# Information provided:
Lemma iappend_loop_spec fuel k s addrs off p :
  sim k s → iwf s addrs → covers s addrs off → clean s addrs off → Forall byte_range p → (off + length p ≤ MAXBYTES)%nat →
  (length p ≤ fuel)%nat → freeblock k + (nblk (off + length p) - nblk off) ≤ FSSIZE →
  ∃ addrs' k' s', Mkfs.iappend_loop fuel p (Z.of_nat off) addrs k = Ok (Z.of_nat (off + length p), addrs', k') ∧
    appended k s k' s' addrs addrs' off p.
Proof.
  revert k s addrs off p. induction fuel as [|fuel IH]; intros k s addrs off p Hsim Hw Hcv Hcl Hp Hmax Hfuel Hroom.
  - destruct p; [|cbn in Hfuel; lia]. eexists _, _, _. cbn [length]. rewrite Nat.add_0_r in *. split; [reflexivity|].
    split; [done|exists 0%nat; apply wrote_nil; [by eapply sim_base|done]|by rewrite Nat.add_0_r..| |done]. rewrite Nat.add_0_r. lia.
  - cbn [Mkfs.iappend_loop]. case_decide as Hlt.
    2: { destruct p; [|cbn in Hlt; lia]. eexists _, _, _. cbn [length]. rewrite Nat.add_0_r in *. split; [reflexivity|].
         split; [done|exists 0%nat; apply wrote_nil; [by eapply sim_base|done]|by rewrite Nat.add_0_r..| |done]. rewrite Nat.add_0_r. lia. }
    rewrite div_BSIZE. assert (off < MAXBYTES)%nat as Hoff by lia.
    assert (off / BSIZE < MAXFILE)%nat as Hq by (by apply block_range). rewrite decide_True by lia.
    set (m := chunk off (length p)). destruct (chunk_bounds off (length p)) as [Hm1 Hm2]; [lia|]. fold m in Hm1, Hm2.
    pose proof (takes_chunk s addrs off m Hcv Hcl Hoff ltac:(lia) Hm2) as Htk. pose proof (nblk_mono (off + m) (off + length p) ltac:(lia)).
    destruct (file_block_spec k s addrs (off / BSIZE)) as (x & addrs1 & k1 & s1 & -> & Hfe); [done|done|done|lia|]. rewrite bind_ret.
    pose proof Hfe as [Hsim1 Hbd _ Hfree1 Hino1]. destruct (bd_slot _ _ _ _ _ _ _ _ Hbd) as [Hx Hx0].
    destruct (iw_data _ _ _ _ (bd_wf _ _ _ _ _ _ _ _ Hbd) (off / BSIZE)) as [Hdx Hbx]; [lia|by rewrite Hx|]. rewrite Hx in Hdx, Hbx.
    destruct (sim_data k1 s1 Hsim1 x Hdx Hbx) as (Hxr & Hxl & Hxb). rewrite (sim_rsect k1 s1) by done. rewrite bind_ret.
    pose proof (Nat.div_mod_eq off BSIZE) as Hdm.
    assert (Z.min (Z.of_nat (length p)) (u32 ((Z.of_nat (off / BSIZE) + 1) * Z.of_nat BSIZE - Z.of_nat off)) = Z.of_nat m) as ->.
    { rewrite u32_small by (pose proof (Nat.mod_upper_bound off BSIZE); unfold MAXBYTES, MAXFILE, BSIZE in *; lia). unfold m, chunk. lia. }
    rewrite Nat2Z.id. replace (Z.of_nat off - Z.of_nat (off / BSIZE) * Z.of_nat BSIZE) with (Z.of_nat (off mod BSIZE)) by lia.
    assert (length (take m p) = m) as Hlm by (rewrite length_take; lia).
    rewrite bstore_Ok by (rewrite Hlm, (proj1 (sm_wf _ _ Hsim1 _)); done). rewrite bind_ret.
    rewrite u32_small by (unfold MAXBYTES, MAXFILE, BSIZE in *; lia). rewrite <- Nat2Z.inj_add.
    destruct (clean_chunk k s k1 s1 addrs addrs1 off (take m p) x) as [Hwr Hcl2]; [done|done|done|done|lia|lia|done|by apply Forall_take|].
    set (s2 := lw x _ s1) in *. rewrite Hlm in Hcl2.
    assert (sim (Mkfs.wsect x (list_inserts (off mod BSIZE) (take m p) (blk s1 x)) k1) s2) as Hsim2.
    { apply sim_wsect; [done|done|done|done|]. apply wf_block_inserts; [apply Hsim1|by apply Forall_take]. }
    pose proof (covers_wrote img_sb img_ds s s2 addrs addrs1 off (take m p) off 1 Hwr Hcv ltac:(lia) ltac:(lia)) as Hcv2.
    rewrite Hlm, Nat.max_r in Hcv2 by lia. set (k2 := Mkfs.wsect x _ k1) in *.
    assert (length (drop m p) = length p - m)%nat as Hld by apply length_drop.
    destruct (IH k2 s2 addrs1 (off + m)%nat (drop m p)) as (addrs' & k' & s' & Hl & [H1 [c Hwr3] H3 H4 H5 H6]);
      [done|apply Hwr|done|done|by apply Forall_drop|lia|lia| |].
    { change (freeblock k2) with (freeblock k1). rewrite Hfree1, Htk, Hld. replace (off + m + (length p - m))%nat with (off + length p)%nat by lia. lia. }
    rewrite Hld in *. replace (off + m + (length p - m))%nat with (off + length p)%nat in * by lia.
    eexists _, _, _. split; [exact Hl|]. split; [done| |done|done| |].
    + exists (1 + c)%nat. rewrite <- (take_drop m p) at 1. eapply wrote_trans; [|exact Hwr|]; rewrite Hlm; [lia|done].
    + rewrite H5. change (freeblock k2) with (freeblock k1). lia.
    + rewrite H6. done.
Qed.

# What the exercise asks:
Count lines, not occurrences: report how many lines in the entries above include the word "unfold", as a number alone.

# Written answer:
2